(** X13. After an anomaly, whatever came before it, [k] normal readings in
    a row take [1 + 2 + ... + 2^(k-1)] off the warning level, stopping at 0:
    the level is [max (level - (2^k - 1), 0)], the next normal reading would
    take off [2^k] (1 once the level is 0), and the level is back at 0 as
    soon as [2^k] exceeds it. *)
Theorem warning_level_decay th hist st stamps :
  let m := monitor_and_detect (verdicts (hist ++ [(true, st)])) (__init__ th) in
  let m' :=
    monitor_and_detect
      (verdicts (hist ++ [(true, st)] ++ (pair false <$> stamps)))
      (__init__ th) in
  let k := Z.of_nat (length stamps) in
  warning_level m' = Z.max (warning_level m - (2 ^ k - 1)) 0 ∧
  to_remove m' = (if 0 <? warning_level m' then 2 ^ k else 1) ∧
  (warning_level m < 2 ^ k → warning_level m' = 0).
Proof.
  intros m m' k.
  assert (m' = monitor_and_detect (verdicts (pair false <$> stamps)) m) as ->.
  { unfold m', m. by rewrite app_assoc, verdicts_app, monitor_and_detect_app. }
  assert (to_remove m = 1 ∧ 0 ≤ warning_level m) as [Hr Hl].
  { unfold m. rewrite verdicts_app, monitor_and_detect_app.
    set (m0 := monitor_and_detect (verdicts hist) (__init__ th)).
    assert (counters_ok m0) as (Hl0 & _).
    { apply counters_ok_run. split_and!; [done|by exists 0%nat|done]. }
    change (monitor_and_detect (verdicts [(true, st)]) m0)
      with (loop_body true st m0).
    destruct (loop_body_fields true st m0) as (_ & -> & -> & _).
    simpl. lia. }
  destruct (quiet_decay stamps m 0) as [H1 H2]; [done|done|done|].
  change (2 ^ Z.of_nat 0) with 1 in H1.
  change (Z.of_nat (0 + length stamps)) with k in H1, H2.
  split_and!; [done|done|]. rewrite H1. lia.
Qed.

(** X14. [n] anomalies in a row add [n] to the warning level, whatever it
    was, and reset the amount to take off to 1; each of them whose level
    exceeds the threshold writes one warning. *)
Theorem anomaly_streak th hist stamps :
  let m := monitor_and_detect (verdicts hist) (__init__ th) in
  let m' :=
    monitor_and_detect (verdicts (hist ++ (pair true <$> stamps)))
      (__init__ th) in
  let n := Z.of_nat (length stamps) in
  warning_level m' = warning_level m + n ∧
  (stamps ≠ [] → to_remove m' = 1) ∧
  length (warning_log m')
  = (length (warning_log m)
     + Z.to_nat (Z.min n (warning_level m + n - th)))%nat.
Proof.
  intros m m' n.
  assert (m' = monitor_and_detect (verdicts (pair true <$> stamps)) m) as ->.
  { unfold m', m. by rewrite verdicts_app, monitor_and_detect_app. }
  assert (warning_threshold m = th) as Hth by apply threshold_run.
  clearbody m. subst n. revert m Hth.
  induction stamps as [|st stamps IH]; intros m Hth.
  - cbn [fmap list_fmap verdicts monitor_and_detect length].
    split_and!; [lia|done|]. replace (Z.to_nat _) with 0%nat by lia. lia.
  - change (monitor_and_detect (verdicts (pair true <$> st :: stamps)) m)
      with (monitor_and_detect (verdicts (pair true <$> stamps))
              (loop_body true st m)).
    change (length (st :: stamps)) with (S (length stamps)).
    destruct (loop_body_fields true st m) as (Ht & Hlv & Hrm & _).
    unfold update in Hlv, Hrm. simpl in Hlv, Hrm.
    destruct (IH (loop_body true st m)) as (IH1 & IH2 & IH3); [congruence|].
    rewrite IH1, IH3, Hlv. split_and!; [lia| |].
    + intros _. destruct stamps as [|st' stamps']; [exact Hrm|by apply IH2].
    + assert (length (warning_log (loop_body true st m))
              = (length (warning_log m)
                 + if (th <? warning_level m + 1)%Z then 1 else 0)%nat) as ->.
      { unfold loop_body, _check_and_print_warning, _log_warning, update.
        simpl. rewrite Hth. destruct (th <? warning_level m + 1); simpl.
        - rewrite length_app. simpl. lia.
        - lia. }
      destruct (th <? warning_level m + 1) eqn:E;
        [apply Z.ltb_lt in E|apply Z.ltb_ge in E]; lia.
Qed.
(** *** Profiles *)

Lemma active_and_available_eq (w : world D) :
  active_and_available_profiles w =
  ((first ← getitem (answer p.list_profiles w) 0;
    rest ← items_from_1 (answer p.list_profiles w);
    Ok (profile_for first, profile_for <$> (rest : list Z)))
   : result (option Profile * list (option Profile)),
   sent p.list_profiles w).
Proof.
  unfold active_and_available_profiles.
  rewrite (bind_ok _ _ _ _ _ (send_eq p.list_profiles w)).
  fold (answer p.list_profiles w).
  unfold mbind at 1 2, M_bind, lift, mret, M_ret.
  destruct (getitem _ 0) as [first|]; [|reflexivity].
  by destruct (items_from_1 _) as [rest|].
Qed.


(** X23: [create_profile] gives the profile whose id the device answered;
    a negative answer is a failed operation, so a profile that is returned
    is never the absent one. *)
Theorem create_profile_gives_device_id (w : world D) (n : Z) :
  answer p.create_profile w = PInt n ->
  create_profile w
  = (if n <? 0 then Raise FailedOperationError
     else Ok (Some {| profile_id := n |}),
     sent p.create_profile w).
Proof.
  intros Hn. unfold create_profile, mbind, M_bind, mret, M_ret.
  rewrite _handle_error_eq, Hn. rewrite andb_true_r.
  destruct (Z.ltb_spec n 0); [reflexivity|].
  unfold profile_for.
  by replace (0 <=? n) with true by (symmetry; apply Z.leb_le; lia).
Qed.

(** X24: [active_and_available_profiles] sends one listing call and reads
    the answer as a flat sequence: the first item is the active profile,
    absent when it is negative, and the items after it are the available
    profiles; an empty answer raises [IndexError] and an answer that never
    comes raises [TypeError]. *)
Theorem profiles_listing (w : world D) :
  (forall a ids, answer p.list_profiles w = PTuple (a :: ids) ->
     active_and_available_profiles w
     = (Ok (profile_for a, profile_for <$> ids), sent p.list_profiles w)) /\
  (forall ids, answer p.list_profiles w = PTuple (-1 :: ids) ->
     forall r w', active_and_available_profiles w = (Ok r, w') ->
     r.1 = None) /\
  (answer p.list_profiles w = PTuple [] \/
   answer p.list_profiles w = PBytes [] ->
   active_and_available_profiles w
   = (Raise IndexError, sent p.list_profiles w)) /\
  (answer p.list_profiles w = PNone ->
   active_and_available_profiles w
   = (Raise TypeError, sent p.list_profiles w)).
Proof.
  rewrite active_and_available_eq. repeat split.
  - intros a ids ->. reflexivity.
  - intros ids -> r w' [= <- _]. reflexivity.
  - by intros [-> | ->].
  - by intros ->.
Qed.

Lemma is_active_profile_eq (prof : Profile) (a : Z) (ids : list Z)
    (w : world D) :
  answer p.list_profiles w = PTuple (a :: ids) ->
  is_active_profile prof w
  = (Ok (bool_decide (0 <= a /\ a = profile_id prof)), sent p.list_profiles w).
Proof.
  intros Hans. unfold is_active_profile, mbind, M_bind, mret, M_ret.
  rewrite active_and_available_eq, Hans. simpl. unfold profile_for.
  destruct (Z.leb_spec 0 a); simpl; do 2 f_equal.
  - apply bool_decide_ext. intuition.
  - symmetry. apply bool_decide_eq_false. lia.
Qed.

(** X25: with the listing [(a, ids...)], a profile is active exactly when
    its id is [a] and [a] is not negative; so at most one profile id is
    active in a given state of the device, and none when [a] is [-1]. *)
Theorem active_profile_is_exclusive (prof other : Profile) (a : Z)
    (ids : list Z) (w : world D) :
  answer p.list_profiles w = PTuple (a :: ids) ->
  is_active_profile prof w
  = (Ok (bool_decide (0 <= a /\ a = profile_id prof)), sent p.list_profiles w)
  /\
  ((is_active_profile prof w).1 = Ok true ->
   (is_active_profile other w).1 = Ok true ->
   profile_id prof = profile_id other) /\
  (a < 0 -> (is_active_profile prof w).1 = Ok false).
Proof.
  intros Hans.
  rewrite !(is_active_profile_eq _ a ids w Hans). simpl.
  split; [reflexivity|]. split.
  - intros [= H1] [= H2].
    apply bool_decide_eq_true in H1, H2. lia.
  - intros Hneg. f_equal. apply bool_decide_eq_false. lia.
Qed.

(** X26: [Profile.deactivate] asks the device which profile is active, and
    only when it is this one does it send the deactivation, which is the
    activation of profile [-1]; on any other profile it sends nothing
    more. *)
Theorem deactivate_only_when_active (self : Profile) (a : Z) (ids : list Z)
    (w : world D) :
  answer p.list_profiles w = PTuple (a :: ids) ->
  (0 <= a /\ a = profile_id self ->
   Profile_deactivate self w = activate_profile None (sent p.list_profiles w)
   /\
   trace (Profile_deactivate self w).2
   = trace w ++ [Sent p.list_profiles; Sent (p.activate_profile (-1))]) /\
  (~ (0 <= a /\ a = profile_id self) ->
   Profile_deactivate self w = (Ok tt, sent p.list_profiles w)).
Proof.
  intros Hans. pose proof (is_active_profile_eq self a ids w Hans) as Hact.
  unfold Profile_deactivate, Profile_is_active. split; intros Hcond.
  - rewrite bool_decide_eq_true_2 in Hact by exact Hcond.
    rewrite (bind_ok _ _ _ _ _ Hact). split; [reflexivity|].
    unfold activate_profile, mbind, M_bind. rewrite _handle_error_eq.
    simpl. destruct (match answer _ _ with PInt _ => _ | _ => _ end);
      simpl; by rewrite <- app_assoc.
  - rewrite bool_decide_eq_false_2 in Hact by exact Hcond.
    by rewrite (bind_ok _ _ _ _ _ Hact).
Qed.





(** *** The system time through the controller *)

Lemma system_time_encode_block (time scale : Z) :
  - 2 ^ 31 <= time <= 2 ^ 31 - 1 -> -32768 <= scale <= 32767 ->
  SystemTime.encode (time, scale)
  = Ok (PBytes (little_endian 4 (biased 32 time)
                ++ little_endian 2 (biased 16 scale))).
Proof.
  intros Ht Hs.
  unfold SystemTime.encode, ValueEncoder.encode, SystemTime._encode.
  rewrite long_encode_bytes, short_encode_bytes by lia.
  rewrite little_endian_4, little_endian_2. reflexivity.
Qed.

Lemma system_time_decode_block (time scale : Z) :
  - 2 ^ 31 <= time <= 2 ^ 31 - 1 -> -32768 <= scale <= 32767 ->
  SystemTime.decode (PBytes (little_endian 4 (biased 32 time)
                             ++ little_endian 2 (biased 16 scale)))
  = Ok (time, scale).
Proof.
  intros Ht Hs.
  unfold SystemTime.decode, ValueDecoder.decode, SystemTime._decode, slice.
  cbn [mbind result_bind].
  replace (take (4 - 0) (drop 0 (little_endian 4 (biased 32 time)
                                 ++ little_endian 2 (biased 16 scale))))
    with (little_endian 4 (biased 32 time))
    by (by rewrite little_endian_4, little_endian_2).
  replace (take (6 - 4) (drop 4 (little_endian 4 (biased 32 time)
                                 ++ little_endian 2 (biased 16 scale))))
    with (little_endian 2 (biased 16 scale))
    by (by rewrite little_endian_4, little_endian_2).
  pose proof (long_decode_bytes time Ht) as Hl.
  pose proof (short_decode_bytes scale Hs) as Hsh.
  unfold LongDecoder.decode, ShortDecoder.decode, ValueDecoder.decode in *.
  by rewrite Hl, Hsh.
Qed.

Lemma write_system_eq {V} (obj : ValueObject V) (value : V)
    (encoded : pyval) (chain : list Z) (w : world D) :
  controller (proxy obj) = Some BaseController ->
  encode obj value = Ok encoded ->
  ContainedObject.id_chain (proxy obj) = Ok chain ->
  ReadWriteSystemObject_write obj value w =
  (if decide (answer (p.write_system_value chain encoded) w = encoded /\
              truthy encoded = true)
   then Ok tt else Raise FailedOperationError,
   sent (p.write_system_value chain encoded) w).
Proof.
  intros Hctl Henc Hchain.
  unfold ReadWriteSystemObject_write, write_system_value, _write_value.
  rewrite Hctl, Henc, Hchain. unfold mbind, M_bind, lift.
  rewrite _fetch_data_block_eq.
  destruct (decide (_ /\ _)) as [[Heq Ht]|Hno].
  - rewrite Heq, Ht. by destruct (decide (encoded ≠ encoded)).
  - destruct (truthy (answer _ w)) eqn:Ht; [|reflexivity].
    destruct (decide (_ ≠ encoded)) as [|Heq]; [reflexivity|].
    apply dec_stable in Heq. exfalso. apply Hno.
    split; [exact Heq | by rewrite <- Heq].
Qed.

Lemma read_system_eq {V} (obj : ValueObject V) (chain : list Z)
    (w : world D) :
  controller (proxy obj) = Some BaseController ->
  ContainedObject.id_chain (proxy obj) = Ok chain ->
  ReadWriteSystemObject_read obj w =
  (if truthy (answer (p.read_system_value chain (encoded_len obj)) w)
   then decode obj (answer (p.read_system_value chain (encoded_len obj)) w)
   else Raise FailedOperationError,
   sent (p.read_system_value chain (encoded_len obj)) w).
Proof.
  intros Hctl Hchain. unfold ReadWriteSystemObject_read, read_system_value.
  rewrite Hctl, Hchain. unfold mbind, M_bind, lift.
  rewrite _fetch_data_block_eq.
  by destruct (truthy _); [destruct (decode obj _)|].
Qed.

(** X28: the system time lives at slot 1 of the system root and crosses the
    protocol as six bytes: writing a pair of a Long time and a Short scale
    sends these six bytes to id-chain [(1,)] as a system value, and on a
    device that echoes them and answers the next read with them, reading
    the system time gives the pair back. *)
Theorem system_time_write_then_read (time scale : Z) (w : world D) :
  let block := PBytes (little_endian 4 (biased 32 time)
                       ++ little_endian 2 (biased 16 scale)) in
  let write := p.write_system_value [1] block in
  let read := p.read_system_value [1] 6 in
  - 2 ^ 31 <= time <= 2 ^ 31 - 1 -> -32768 <= scale <= 32767 ->
  answer write w = block ->
  answer read (sent write w) = block ->
  (_ ← ReadWriteSystemObject_write system_time (time, scale);
   ReadWriteSystemObject_read system_time) w
  = (Ok (time, scale), sent read (sent write w)).
Proof.
  intros block write read Ht Hs Hecho Hstored.
  assert (truthy block = true) as Htruthy
    by (unfold block; by rewrite little_endian_4).
  assert (ReadWriteSystemObject_write system_time (time, scale) w
          = (Ok tt, sent write w)) as Hw.
  { rewrite (write_system_eq system_time (time, scale) block [1] w);
      [|reflexivity | by apply system_time_encode_block | reflexivity].
    by rewrite decide_True. }
  rewrite (bind_ok _ _ _ _ _ Hw).
  rewrite (read_system_eq system_time [1]) by reflexivity.
  change (encoded_len system_time) with 6. fold read.
  rewrite Hstored, Htruthy.
  change (decode system_time block) with (SystemTime.decode block).
  unfold block. by rewrite (system_time_decode_block time scale Ht Hs).
Qed.
End MoreControllerProperties.

(** ** The further properties at work on the scripted device *)

Lemma create_object_success_witness :
  let args := PTuple [100; 5] in
  let w := World (replies [PInt 3; PInt 0]) [] [] in
  let fn := p.create_object [3] 9 (PBytes [100; 0; 5; 0]) in
  first_call_error None (answer (first_call None None) w) = None /\
  definition_check PersistChangeValue args = Ok (PBytes [100; 0; 5; 0]) /\
  instantiable PersistChangeValue = true /\
  answer fn (sent (first_call None None) w) = PInt 0 /\ 0 <= 0 /\
  create_object PersistChangeValue args None None w
  = (Ok 0%nat,
     World [] [Sent (p.next_slot []); Sent fn]
       [ContainedObject.new RootContainer 3]).
Proof.
  intros args w fn.
  assert (first_call_error None (answer (first_call None None) w) = None)
    as Hfirst by reflexivity.
  assert (definition_check PersistChangeValue args
          = Ok (PBytes [100; 0; 5; 0])) as Hcheck by reflexivity.
  assert (answer fn (sent (first_call None None) w) = PInt 0) as Hans
    by reflexivity.
  assert (0 <= 0) as Hcode by lia.
  split; [exact Hfirst|]. split; [exact Hcheck|]. split; [reflexivity|].
  split; [exact Hans|]. split; [exact Hcode|].
  exact (proj1 (create_object_success PersistChangeValue args
                  (PBytes [100; 0; 5; 0]) None None w 0
                  Hfirst Hcheck eq_refl Hans Hcode)).
Defined.

Lemma create_object_failure_leaves_no_proxy_witness :
  let w := World (replies [PInt 3; PInt (-1)]) [] [] in
  let w' := World [] [Sent (p.next_slot []);
                      Sent (p.create_object [3] 3 (PBytes []))] [] in
  create_object CurrentTicks PNone None None w
  = (Raise FailedOperationError, w') /\
  objects w' = objects w.
Proof.
  intros w w'.
  assert (create_object CurrentTicks PNone None None w
          = (Raise FailedOperationError, w')) as Hfail by reflexivity.
  split; [exact Hfail|].
  exact (proj1 (create_object_failure_leaves_no_proxy CurrentTicks PNone
                  None None w w' FailedOperationError Hfail)).
Defined.

Lemma create_object_of_bare_class_witness :
  let w := World (replies [PInt 0; PInt 0]) [] [] in
  instantiable ValueProfile = false /\
  first_call_error (Some 2) (answer (first_call None (Some 2)) w) = None /\
  answer (p.create_object [2] 6 (PBytes []))
    (sent (first_call None (Some 2)) w) = PInt 0 /\
  0 <= 0 /\
  create_object ValueProfile PNone None (Some 2) w
  = (Raise TypeError,
     World [] [Sent (p.delete_object [2]);
               Sent (p.create_object [2] 6 (PBytes []))] []).
Proof.
  intros w.
  assert (instantiable ValueProfile = false) as Hbare by reflexivity.
  assert (first_call_error (Some 2) (answer (first_call None (Some 2)) w)
          = None) as Hfirst by reflexivity.
  assert (answer (p.create_object [2] 6 (PBytes []))
            (sent (first_call None (Some 2)) w) = PInt 0) as Hans
    by reflexivity.
  assert (0 <= 0) as Hcode by lia.
  split; [exact Hbare|]. split; [exact Hfirst|]. split; [exact Hans|].
  split; [exact Hcode|].
  exact (proj2 (create_object_of_bare_class ValueProfile None (Some 2) w
                  Hbare) 0 Hfirst Hans Hcode).
Defined.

• Your instructions
Every line above with the string "PNone" in it needs to be copied.

• Answer to this exercise
  (answer p.list_profiles w = PNone ->
  create_object CurrentTicks PNone None None w
  assert (create_object CurrentTicks PNone None None w
  exact (proj1 (create_object_failure_leaves_no_proxy CurrentTicks PNone
  create_object ValueProfile PNone None (Some 2) w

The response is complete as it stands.